## Data for this task
(* ===== verification/EndToEnd.v ===== *)
(** The service over PostgreSQL behind the client's retries: what becomes of one
    request that is attempted again by the storage layer, by the client, or by
    both, when the acknowledgement of a commit is lost. *)
From S2P Require Import Prelude GoStrings GoErrors Storage CircuitBreaker Cache UserService Config ClientRetry Server.
From S2P Require Import Retry Engine Database Postgres.
Import Retry Postgres.

Module EndToEnd.

Section service.
Context `{HW : Waiting} `{HR : Rows} `{HD : !Engine Tables stmt}.

(** [PostgresRepository] as a [Repository]. The service refuses the nil context
    before it gets here; the panic of [database/sql] at one is an error of its
    own. *)
Definition repository (r : PostgresRepository) (nil_context : error) : Repository DB :=
  let on {A} (ctx : option Ctx) (fails : error -> A) (op : Ctx -> M DB A) : M DB A :=
    match ctx with Some ctx => op ctx | None => retM (fails nil_context) end in
  mkRepository
    (fun ctx user max => on ctx Some (fun ctx => Create r ctx user max))
    (fun ctx user max key => on ctx Err (fun ctx => CreateWithIdempotency r ctx user max key))
    (fun ctx id => on ctx Err (fun ctx => Get r ctx id))
    (fun ctx user => on ctx Some (fun ctx => Update r ctx user))
    (fun ctx id mutate => on ctx Err (fun ctx => ReadModifyUpdate r ctx id mutate))
    (fun ctx id => on ctx Some (fun ctx => Delete r ctx id))
    (fun ctx limit after => on ctx Err (fun ctx => List r ctx limit after))
    (Ping r)
    (Close r).

Context `{HDL : !DatabaseLaws HD}.

(** ** What PostgreSQL promises to the service *)

(** The constraints of the migrations, and no row under the empty id. *)
Definition rows_ok (d : DB) : Prop := schema_ok (content d) /\ t_users (content d) !! "" = None.

Lemma schema_keyed t : schema_ok t -> keyed t.
Proof using. intros [H _] id u Hu. by apply (H id u). Qed.

Lemma rows_ok_call cfg d d' :
  rows_ok d -> call (repository_of cfg) d d' -> t_users (content d') !! "" = None -> rows_ok d'.
Proof using HDL. intros [Hs _] Hc Hn. split; [by eapply call_schema|done]. Qed.

Lemma mutations_view id mutate t n lst t' :
  keyed t -> keeps_id mutate -> mutations id mutate t n lst t' ->
  keyed t' /\ rtc (mutation stored id mutate) (t_users t) (t_users t').
Proof using HDL.
  intros Hk Hid Hm. induction Hm as [|n lst t' u u' w w' _ [Hk' IH] Hu Hmu]; [by split|].
  split; [by apply keyed_insert_row|]. eapply rtc_r; [exact IH|].
  assert (Hid' : Id u' = id) by (rewrite (Hid _ _ _ _ Hmu); by apply Hk').
  cbn. rewrite Hid'. by econstructor.
Qed.

Lemma usable_id u : usable u = true -> Id u <> "".
Proof using. unfold usable. intros H Hid. by rewrite Hid in H. Qed.

(** An operation of PostgreSQL behind [repository]: at the nil context it does
    nothing, else it is one [call]. *)
Lemma operation_safe {A} cfg (op : option Ctx -> M DB A) (P : gmap string User -> gmap string User -> Prop) :
  (forall w d, state_of (op None) w d = d) -> (forall v, P v v) ->
  (forall ctx w d, call (repository_of cfg) d (state_of (op (Some ctx)) w d)) ->
  (forall ctx w d, rows_ok d -> let d' := state_of (op (Some ctx)) w d in
     P (t_users (content d)) (t_users (content d')) /\ t_users (content d') !! "" = None) ->
  forall ctx, spec rows_ok (op ctx)
    (fun d _ d' => rows_ok d' /\ P (t_users (content d)) (t_users (content d'))).
Proof using HDL.
  intros Hnil Hrefl Hcall Hop [ctx|] w d Hd; [|by rewrite Hnil].
  destruct (Hop ctx w d Hd) as [HP Hn]. split; [|exact HP]. by eapply rows_ok_call; [exact Hd|apply Hcall|].
Qed.

Lemma may_insert_ids (u : User) max (v v' : gmap string User) :
  may_insert stored u max v v' -> v !! "" = None -> v' !! "" = None.
Proof using. intros [->|(Hne & _ & _ & ->)]; [done|]. intros Hv. by rewrite lookup_insert_ne. Qed.

Lemma created_view (u : User) max t t' :
  Id u <> "" -> maybe_created u max t t' -> may_insert stored u max (t_users t) (t_users t').
Proof using. intros Hid [->|[(Hf & Hs & _) ->]]; [by left|right]. by split_and!. Qed.

Lemma keyed_view (u : User) max key t t' :
  Id u <> "" -> maybe_keyed u max key t t' -> may_insert stored u max (t_users t) (t_users t').
Proof using. intros Hid [->|((Hf & Hs & _) & _ & ->)]; [by left|right]. by split_and!. Qed.

Lemma mutation_ids id mutate (v v' : gmap string User) :
  rtc (mutation stored id mutate) v v' -> v !! "" = None -> v' !! "" = None.
Proof using.
  induction 1 as [v|v v1 v2 [u w u' w' Hu _] _ IH]; [done|]. intros Hv. apply IH.
  rewrite lookup_insert_ne; [done|]. intros ->. by rewrite Hv in Hu.
Qed.

Lemma create_view cfg ctx u max w d : rows_ok d ->
  let d' := state_of (Create (repository_of cfg) ctx (Some u) max) w d in
  may_insert stored u max (t_users (content d)) (t_users (content d')) /\ t_users (content d') !! "" = None.
Proof using HDL.
  intros [_ Hn] d'. assert (Hm : may_insert stored u max (t_users (content d)) (t_users (content d'))).
  { subst d'. unfold state_of. destruct (usable u) eqn:Hu.
    - destruct (Create _ _ _ _ (w, d)) as [o [w1 d1]] eqn:Hrun. apply create_run in Hrun.
      apply created_view; [by apply usable_id|]. destruct o; [apply Hrun|by right].
    - unfold Create. rewrite Hu. by left. }
  split; [done|]. by eapply may_insert_ids.
Qed.

Lemma keyed_create_view cfg ctx u max key w d : rows_ok d ->
  let d' := state_of (CreateWithIdempotency (repository_of cfg) ctx (Some u) max key) w d in
  may_insert stored u max (t_users (content d)) (t_users (content d')) /\ t_users (content d') !! "" = None.
Proof using HDL.
  intros Hd d'. destruct (decide (key = "")) as [Hk|Hk].
  { pose proof (create_view cfg ctx u max w d Hd) as Hc. subst d'. unfold CreateWithIdempotency, state_of in *.
    rewrite (bool_decide_eq_true_2 (key = "")) by done. unfold bindM, retM.
    by destruct (Create _ _ _ _ (w, d)) as [[?|] [? ?]]. }
  destruct Hd as [_ Hn]. assert (Hm : may_insert stored u max (t_users (content d)) (t_users (content d'))).
  { subst d'. unfold state_of. destruct (usable u) eqn:Hu.
    - destruct (CreateWithIdempotency _ _ _ _ _ (w, d)) as [o [w1 d1]] eqn:Hrun.
      apply keyed_create_run in Hrun as [Hm _]; [|done]. by eapply keyed_view; [apply usable_id|].
    - unfold CreateWithIdempotency. rewrite (bool_decide_eq_false_2 (key = "")) by done. rewrite Hu. by left. }
  split; [done|]. by eapply may_insert_ids.
Qed.

Lemma mutate_view cfg ctx id mutate w d : keeps_id mutate -> rows_ok d ->
  let d' := state_of (ReadModifyUpdate (repository_of cfg) ctx id (Some mutate)) w d in
  rtc (mutation stored id mutate) (t_users (content d)) (t_users (content d')) /\
  t_users (content d') !! "" = None.
Proof using HDL.
  intros Hid [Hs Hn] d'.
  assert (Hm : rtc (mutation stored id mutate) (t_users (content d)) (t_users (content d'))).
  { subst d'. unfold state_of. destruct (ReadModifyUpdate _ _ _ _ (w, d)) as [o [w1 d1]] eqn:Hrun.
    apply mutate_run in Hrun as (n & lst & _ & Hm & _); [|done|by apply schema_keyed].
    by eapply mutations_view; [apply schema_keyed| |]. }
  split; [done|]. by eapply mutation_ids.
Qed.

Lemma update_view cfg ctx u w d : rows_ok d ->
  let d' := state_of (Update (repository_of cfg) ctx (Some u)) w d in
  may_replace stored u (t_users (content d)) (t_users (content d')) /\ t_users (content d') !! "" = None.
Proof using HDL.
  intros [_ Hn] d'. subst d'. unfold state_of.
  destruct (Update _ _ _ (w, d)) as [o [w1 d1]] eqn:Hrun. apply update_run in Hrun. cbn [snd].
  assert (Hm : maybe_updated u (content d) (content d1)) by (destruct o; [done|by right]).
  destruct Hm as [->|[Hp ->]]; [by split; [left|]|]. split; [by right|]. cbn.
  rewrite lookup_insert_ne; [done|]. intros Hid. rewrite Hid, Hn in Hp. by destruct Hp.
Qed.

Lemma delete_view cfg ctx id w d : rows_ok d ->
  let d' := state_of (Delete (repository_of cfg) ctx id) w d in
  may_delete id (t_users (content d)) (t_users (content d')) /\ t_users (content d') !! "" = None.
Proof using HDL.
  intros [_ Hn] d'. subst d'. unfold state_of.
  destruct (Delete _ _ _ (w, d)) as [o [w1 d1]] eqn:Hrun. apply deletes_run in Hrun. cbn [snd].
  assert (Hm : maybe_deleted id (content d) (content d1)).
  { destruct o; [apply Hrun|by right]. }
  destruct Hm as [->|[_ ->]]; [by split; [left|]|]. split; [by right|]. cbn.
  rewrite lookup_delete. by case_decide.
Qed.

Lemma get_view cfg ctx id w d :
  content (state_of (Get (repository_of cfg) ctx id) w d) = content d.
Proof using HDL.
  unfold state_of, Get. destruct (retryOperation _ _ _ _ (w, d)) as [o [w1 d1]] eqn:Hrun. cbn [snd].
  eapply (reads_run cfg ctx (SelectUser id)); [| |exact Hrun]; [done|]. by intros [u|] w0 d0.
Qed.

Lemma list_view cfg ctx limit after w d :
  content (state_of (List (repository_of cfg) ctx limit after) w d) = content d.
Proof using HDL.
  unfold state_of, List. destruct (limit <=? 0); [done|].
  destruct (retryOperation _ _ _ _ (w, d)) as [o [w1 d1]] eqn:Hrun. cbn [snd].
  eapply (reads_run cfg ctx (SelectAfter after (wrap64 (limit + 1)))); [| |exact Hrun]; [done|].
  intros us w0 d0. by case_match.
Qed.

(** [PostgresRepository] keeps the contract without reliable answers. *)
#[global] Instance postgres_safety cfg nil_context :
  RepositorySafety (repository (repository_of cfg) nil_context) (fun d => t_users (content d)) rows_ok stored.
Proof using HDL.
  constructor.
  - apply stored_fields.
  - intros d id u [[Hs _] Hn] Hu. split; [by apply (Hs id u)|]. intros ->. by rewrite Hn in Hu.
  - intros ctx u max key. revert ctx. apply (operation_safe cfg); [done|by left|exact (fun ctx w d => call_keyed _ d ctx (Some u) max key w)|].
    intros. by apply keyed_create_view.
  - intros ctx u max. revert ctx. apply (operation_safe cfg); [done|by left|exact (fun ctx w d => call_create _ d ctx (Some u) max w)|].
    intros. by apply create_view.
  - intros ctx id. revert ctx. apply (operation_safe cfg _ (fun v v' => v' = v)); [done|done|exact (fun ctx w d => call_get _ d ctx id w)|].
    intros ctx w d [_ Hn] d'. by assert (content d' = content d) as -> by apply get_view.
  - intros ctx id mutate Hid. revert ctx. apply (operation_safe cfg); [done|done|exact (fun ctx w d => call_mutate _ d ctx id (Some mutate) w)|].
    intros. by apply mutate_view.
  - intros ctx u. revert ctx. apply (operation_safe cfg); [done|by left|exact (fun ctx w d => call_update _ d ctx (Some u) w)|].
    intros. by apply update_view.
  - intros ctx id. revert ctx. apply (operation_safe cfg); [done|by left|exact (fun ctx w d => call_delete _ d ctx id w)|].
    intros. by apply delete_view.
  - intros ctx limit after. revert ctx. apply (operation_safe cfg _ (fun v v' => v' = v)); [done|done|exact (fun ctx w d => call_list _ d ctx limit after w)|].
    intros ctx w d [_ Hn] d'. by assert (content d' = content d) as -> by apply list_view.
  - intros [ctx|] w d Hd; [|by split].
    destruct (PingContext ctx (w, d)) as [r [w1 d1]] eqn:Hp. pose proof (ping_content _ _ _ _ _ _ Hp) as Hc.
    change (rows_ok (snd (snd (PingContext ctx (w, d)))) /\
      t_users (content (snd (snd (PingContext ctx (w, d))))) = t_users (content d)).
    unfold rows_ok. by rewrite Hp; cbn [snd]; rewrite Hc.
  - intros w d Hd.
    destruct (CloseDB (w, d)) as [r [w1 d1]] eqn:Hp. pose proof (close_content _ _ _ _ _ Hp) as Hc.
    change (rows_ok (snd (snd (CloseDB (w, d)))) /\
      t_users (content (snd (snd (CloseDB (w, d))))) = t_users (content d)).
    unfold rows_ok. by rewrite Hp; cbn [snd]; rewrite Hc.
Qed.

## Description of the task
Look for the word "PingContext" in the listing above and state how many lines have it; give the number and nothing else.

## Your solution
3